◆ **PROBLEM TO WORK ON**
Copy precisely the first line of the material below and every later line, stopping with the line that contains "end = Some (st2, spg2)".

-- SUPPLIED RECORDS follows --

Lemma adopt_main_spec st spg id result : groups_ok (su_groups st) → spg_ok (su_groups st) spg →
  is_Some (su_infos st !! id) →
  ∃ st' spg', adopt_main template st spg id result = Some (st', spg') ∧ grown st st' ∧
    spg_ok (su_groups st') spg' ∧ has_info (su_infos st') (MainCreatedNodeGroup result).
Proof.
  intros Hg Hs [old Hold]. unfold adopt_main, has_info. rewrite Hold.
  set (main := MainCreatedNodeGroup result).
  match goal with |- context [set_infos st ?i] => set (infos := i) end.
  set (st1 := set_infos st infos). set (spg1 := <[Id main := default [] _]> spg).
  assert (is_Some (infos !! Id main)) as Hmain.
  { subst infos. destruct (template _ _); rewrite lookup_insert_eq; by eexists. }
  assert (spg_ok (su_groups st) spg1) as Hs1 by (by apply spg_ok_insert; [|apply spg_ok_lookup]).
  assert (∃ st2 spg2,
    match template (su_world st) main with
    | Ok nodeInfo =>
        if 0 <? ⟪ ExtraCreatedNodeGroups result ⟫ then
          match SchedulablePodGroups (su_snap st1) (deletePodEquivalenceGroupsId (su_groups st1) id) main nodeInfo with
          | None => None
          | Some (snap, egs, pegs) => Some (set_groups (set_snap st1 snap) egs, <[Id main := pegs]> spg1)
          end
        else Some (set_groups st1 (patchPodEquivalenceGroupsId (su_groups st1) id (Id main)), spg1)
    | Err _ => Some (set_groups st1 (patchPodEquivalenceGroupsId (su_groups st1) id (Id main)), spg1)
    end = Some (st2, spg2) ∧ grown st st2 ∧ spg_ok (su_groups st2) spg2 ∧ su_infos st2 = infos)
    as (st2 & spg2 & -> & Hk & Hs2 & Hi2).
  { assert (grown st (set_groups st1 (patchPodEquivalenceGroupsId (su_groups st1) id (Id main)))) as Hpatch.
    { split; [split; [done|apply patch_pods]|done]. }
    destruct (template (su_world st) main) as [ni|e]; [destruct (0 <? _)|].
    - pose proof (delete_pods (su_groups st1) id) as Hdel.
      destruct (SchedulablePodGroups_spec (su_snap st1) (deletePodEquivalenceGroupsId (su_groups st1) id) main ni)
        as (snap & egs & pegs & -> & Hr & Hsame & Hsub); [by rewrite <- Hdel|].
      assert (same_pods (su_groups st) egs) as Hall by (etransitivity; [exact Hdel|done]).
      eexists _, _. split; [done|]. split; [by split; [split|]|]. split; [|done].
      apply spg_ok_insert; [by eapply spg_ok_same|]. cbn [set_groups su_groups]. by rewrite <- Hsame.
    - eexists _, _. split; [done|]. split; [done|]. split; [|done]. eapply spg_ok_same; [apply patch_pods|done].
    - eexists _, _. split; [done|]. split; [done|]. split; [|done]. eapply spg_ok_same; [apply patch_pods|done]. }
  case_bool_decide as Hid.
  - eexists _, _. split_and!; [done..|by rewrite Hi2].
  - eexists _, _. split; [done|]. split; [by destruct Hk as [[] ?]; split; [split|]|]. split.
    + by apply map_Forall_delete.
    + cbn [set_infos su_infos]. rewrite Hi2, lookup_delete_ne by done. done.
Qed.

Lemma extra_step_spec st spg g : groups_ok (su_groups st) → spg_ok (su_groups st) spg →
  ∃ st' spg', extra_step template (st, spg) g = Some (st', spg') ∧ grown st st' ∧
    spg_ok (su_groups st') spg' ∧ dom (su_infos st) ⊆ dom (su_infos st').
Proof.
  intros Hg Hs. unfold extra_step. destruct (template _ g) as [ni|e]; [|by eexists _, _; split_and!].
  destruct (simulate_step (set_infos st (<[Id g := ni]> (su_infos st))) spg g ni Hg Hs)
    as (snap & egs & pegs & -> & [Hk1 Hk2] & Hs' & Hsub).
  eexists _, _. split; [done|]. split; [by split; [split|]|]. split; [by apply spg_ok_insert|].
  cbn. rewrite dom_insert_L. set_solver.
Qed.

Lemma extra_loop_spec extra : ∀ st spg, groups_ok (su_groups st) → spg_ok (su_groups st) spg →
  ∃ st' spg', extra_loop template st spg extra = Some (st', spg') ∧ grown st st' ∧
    spg_ok (su_groups st') spg' ∧ dom (su_infos st) ⊆ dom (su_infos st').
Proof.
  induction extra as [|g extra IH]; intros st spg Hg Hs; cbn [extra_loop]; [by eexists _, _; split_and!|].
  destruct (extra_step_spec st spg g Hg Hs) as (st1 & spg1 & -> & Hk1 & Hs1 & Hd1).
  destruct (IH st1 spg1) as (st2 & spg2 & -> & Hk2 & Hs2 & Hd2); [by apply (kept_ok _ _ (grown_kept _ _ Hk1))|done|].
  eexists _, _. split; [done|]. split; [by etransitivity|]. split; [done|by etransitivity].
Qed.

(** The option goes on with the created node group, and nothing else of it
    changes. *)
Lemma create_node_group_spec st spg o :
  groups_ok (su_groups st) → spg_ok (su_groups st) spg → has_info (su_infos st) (OptNodeGroup o) →
  OptPods o ⊆+ all_pods st →
  answers st (λ st' out, let '(spg', o', created) := out in
      su_tracker st' = su_tracker st ∧ spg_ok (su_groups st') spg' ∧ has_info (su_infos st') (OptNodeGroup o') ∧
      NodeCount o' = NodeCount o ∧ OptPods o' = OptPods o)
    (create_node_group env opts CreateNodeGroup CreateNodeGroupAsync template st spg o).
Proof.
  intros Hg Hs Hi Hp. unfold create_node_group.
  destruct ((if AsyncNodeGroupsEnabled opts then _ else _) (su_world st) (OptNodeGroup o)) as [w res].
  unfold processCreateNodeGroupResult. destruct res as [result|e].
  2:{ eexists _, _. split; [done|]. split; [by split|]. split_and!; [by left|done..]. }
  destruct (adopt_main_spec (set_world st w) spg (Id (OptNodeGroup o)) result Hg Hs Hi)
    as (st1 & spg1 & -> & [[Hk1 Hk1'] Ht1] & Hs1 & Hi1).
  destruct (extra_loop_spec (ExtraCreatedNodeGroups result) st1 spg1) as (st2 & spg2 & -> & [[Hk2 Hk2'] Ht2] & Hs2 & Hd2).
  - by rewrite <- Hk1'.
  - done.
  - eexists _, _. split; [done|]. split; [split; by etransitivity|]. cbn. split_and!; [by rewrite Ht2, Ht1|done| |done|done].
    apply elem_of_dom, Hd2, elem_of_dom. exact Hi1.
Qed.

(** *** The plan *)

Lemma total_increase_sum infos : total_increase infos = increase_sum infos.
Proof.
  unfold total_increase. assert (∀ acc, foldl (λ total sui, total + (NewSize sui - CurrentSize sui)) acc infos =
    acc + increase_sum infos) as Hl; [|by rewrite Hl].
  induction infos as [|x l IH]; intros acc; unfold increase_sum in *; simpl; [lia|]. rewrite IH. unfold increase_of. lia.
Qed.

(** Within the sizes of the node groups. *)
Definition within_sizes (x : ScaleUpInfo) : Prop :=
  TargetSize (ScaleUpGroup x) = Ok (CurrentSize x) ∧ CurrentSize x < NewSize x ≤ MaxSize (ScaleUpGroup x).

(** What the plan adds was taken from the quotas, which had it; [B] bounds the
    resources of a node, so that no product overflows. *)
Definition within_quotas (tracker tracker' : Tracker) (infos : gmap string NI) (newNodes : Z)
    (plan : list ScaleUpInfo) : Prop :=
  ∀ B, nodes_in Capacity GetNodeResourceTargets B →
    (∀ node g, ∃ m, totalNodeResources Capacity GetNodeResourceTargets node (Some g) = Ok m) →
    0 ≤ B → newNodes * B ≤ int64_max → cache_in B (nodeCache tracker) →
    Forall2 (drawn (planned_usage (nodeCache tracker') infos plan)) (quotaStatuses tracker) (quotaStatuses tracker').

Record plan_ok tracker st ctx (plan : scaleUpPlan) : Prop := mkPlanOk {
  plan_sizes : Forall within_sizes (plan_scaleUpInfos plan);
  plan_total : total_increase (plan_scaleUpInfos plan) ≤ NodeCount (plan_bestOption plan);
  plan_limit : 0 < MaxNodesTotal opts →
    ⟪ ctx_nodes ctx ⟫ + total_increase (plan_scaleUpInfos plan) ≤ MaxNodesTotal opts;
  plan_quotas : within_quotas tracker (su_tracker st) (su_infos st) (NodeCount (plan_bestOption plan))
    (plan_scaleUpInfos plan);
  plan_pods : OptPods (plan_bestOption plan) ⊆+ all_pods st;
  plan_all : ctx_allOrNothing ctx = true →
    ctx_podCount ctx ≤ ⟪ OptPods (plan_bestOption plan) ⟫ ∧
    total_increase (plan_scaleUpInfos plan) = NodeCount (plan_bestOption plan)
}.

(** The new nodes are those of the option, at most, within the cluster's limit,
    and asking the quotas takes nothing from them. *)
Definition same_room (tracker tracker' : Tracker) : Prop :=
  quotaStatuses tracker' = quotaStatuses tracker ∧
  ∀ B, nodes_in Capacity GetNodeResourceTargets B → cache_in B (nodeCache tracker) → cache_in B (nodeCache tracker').

Lemma CheckQuota_room tracker g node nd :
  same_room tracker (CheckQuota Capacity GetNodeResourceTargets tracker (Some g) node nd).1.
Proof.
  unfold CheckQuota. destruct (nd <? 0); [by split|].
  assert (∀ B, nodes_in Capacity GetNodeResourceTargets B → cache_in B (nodeCache tracker) →
    cache_in B (cached_totalNodeResources Capacity GetNodeResourceTargets (nodeCache tracker) node (Some g)).1) as Hc.
  { intros B HB Hc. apply (cached_resources_in Capacity GetNodeResourceTargets B _ node (Some g) HB Hc). }
  by destruct (cached_totalNodeResources _ _ _ _ _) as [cache [delta|e]]; split.
Qed.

-- SUPPLIED RECORDS concluded --

◆ **TASK OUTPUT**
Lemma adopt_main_spec st spg id result : groups_ok (su_groups st) → spg_ok (su_groups st) spg →
  is_Some (su_infos st !! id) →
  ∃ st' spg', adopt_main template st spg id result = Some (st', spg') ∧ grown st st' ∧
    spg_ok (su_groups st') spg' ∧ has_info (su_infos st') (MainCreatedNodeGroup result).
Proof.
  intros Hg Hs [old Hold]. unfold adopt_main, has_info. rewrite Hold.
  set (main := MainCreatedNodeGroup result).
  match goal with |- context [set_infos st ?i] => set (infos := i) end.
  set (st1 := set_infos st infos). set (spg1 := <[Id main := default [] _]> spg).
  assert (is_Some (infos !! Id main)) as Hmain.
  { subst infos. destruct (template _ _); rewrite lookup_insert_eq; by eexists. }
  assert (spg_ok (su_groups st) spg1) as Hs1 by (by apply spg_ok_insert; [|apply spg_ok_lookup]).
  assert (∃ st2 spg2,
    match template (su_world st) main with
    | Ok nodeInfo =>
        if 0 <? ⟪ ExtraCreatedNodeGroups result ⟫ then
          match SchedulablePodGroups (su_snap st1) (deletePodEquivalenceGroupsId (su_groups st1) id) main nodeInfo with
          | None => None
          | Some (snap, egs, pegs) => Some (set_groups (set_snap st1 snap) egs, <[Id main := pegs]> spg1)
          end
        else Some (set_groups st1 (patchPodEquivalenceGroupsId (su_groups st1) id (Id main)), spg1)
    | Err _ => Some (set_groups st1 (patchPodEquivalenceGroupsId (su_groups st1) id (Id main)), spg1)
    end = Some (st2, spg2) ∧ grown st st2 ∧ spg_ok (su_groups st2) spg2 ∧ su_infos st2 = infos)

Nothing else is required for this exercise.